Some time during those fearful teen years, I visited Nina, a friend of my dad's and a woman I bonded fiercely to. I can't recall if this particular visit was before I left Indiana, or during one of my visits back to the state, but I believe it was before I left. I recall the house Nina lived in, recall the dining area we sat in during this visit. I suspect if I asked her, she could narrow down when this visit was.

During this particular visit, in our normal chatting, I confessed I was sleeping poorly, because I was afraid of dying. She paused our conversation and said, "Death isn't anything to be afraid of. It doesn't hurt, and all your pains, even the ones you didn't know you had, go away."
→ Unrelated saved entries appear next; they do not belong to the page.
(* ========================================================================= *)
(* BoxOS event core: a shallow embedding of the user library (ulib.c/ulib.h) *)
(* and of the hardware deck (hardware_deck.c), with the properties of the    *)
(* event transport, the timer table and the console operations.              *)
(* ========================================================================= *)

From stdpp Require Import base option numbers list gmap strings.

Local Open Scope Z_scope.

(* ------------------------------------------------------------------------- *)
(* Machine integers and byte images                                          *)
(* ------------------------------------------------------------------------- *)

(** uint64_t and uint32_t arithmetic: values are kept in Z and reduced
    explicitly where the C code can wrap around. *)
Definition wrap64 (z : Z) : Z := z mod 2 ^ 64.
Definition wrap32 (z : Z) : Z := z mod 2 ^ 32.

(** An int read back from its 32-bit pattern. *)
Definition sint32 (v : Z) : Z := if v <? 2 ^ 31 then v else v - 2 ^ 32.

(** Little-endian image of an integer on [w] bytes and its inverse. *)
Fixpoint le_bytes (w : nat) (v : Z) : list Z :=
  match w with
  | O => []
  | S w' => v mod 256 :: le_bytes w' (v / 256)
  end.

Fixpoint le_value (bs : list Z) : Z :=
  match bs with
  | [] => 0
  | b :: r => b + 256 * le_value r
  end.

(** Reading a [w]-byte little-endian unsigned integer at byte offset [off]:
    the value always lies within the C type. *)
Definition read_le (w off : nat) (m : list Z) : Z :=
  le_value (take w (drop off m)) mod 2 ^ (8 * Z.of_nat w).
She then began telling me a part of her story I hadn't heard before. She explained to me how she knew what she had just told me. Her tale was tragic, heart-breaking, inspiring, and memorable. It is also her story to tell, not mine.

At the time, I heard her words, but I didn't understand them. How could I? How could a healthy, active, sheltered, white, mid-teen girl whose worst pain was infrequent migraines and a one-sided, make-believe heartache understand the release of dying? I lacked the world experience, the living, necessary to fully grasp what Nina was saying about the pain.

Because at fifteen, you cannot understand that the pain an adult tells you will go away at death is not the physical pain of the body, but the torturous pain of the soul.

It is the pain of true heartbreak, the torment of breaking the one you love, the loss of safety, the fading of friendships, the sorrow of failing, the agony of your loved ones dying before you as the world keeps going, the hurt of your best friend mocking you, the weight of expectations denied, the loss of dreams left forever unfulfilled, the shame of betrayal, the hurtful words you can't take back, and the non-stop influx of society telling you, "You aren't good enough, fast enough, pretty enough, rich enough, powerful enough, smart enough, strong enough, you are never enough and you never will be." It is the memories that come, unbidden, in the darkest of night, haunting you years, decades later, with their embarrassing moments, their echoing shames, their haunting words, and their unrelenting clarity.

You can't know these at a sheltered fifteen. You don't have perspective.

When do you have perspective?

At thirty?

At forty?

At fifty?

At sixty?

I don't know when the perspective happens. Live long enough and it does.

The weight of those pains, the words, the memories, they build up, become overwhelming, and crush you if you don't have a coping mechanism. Sometimes even when you do.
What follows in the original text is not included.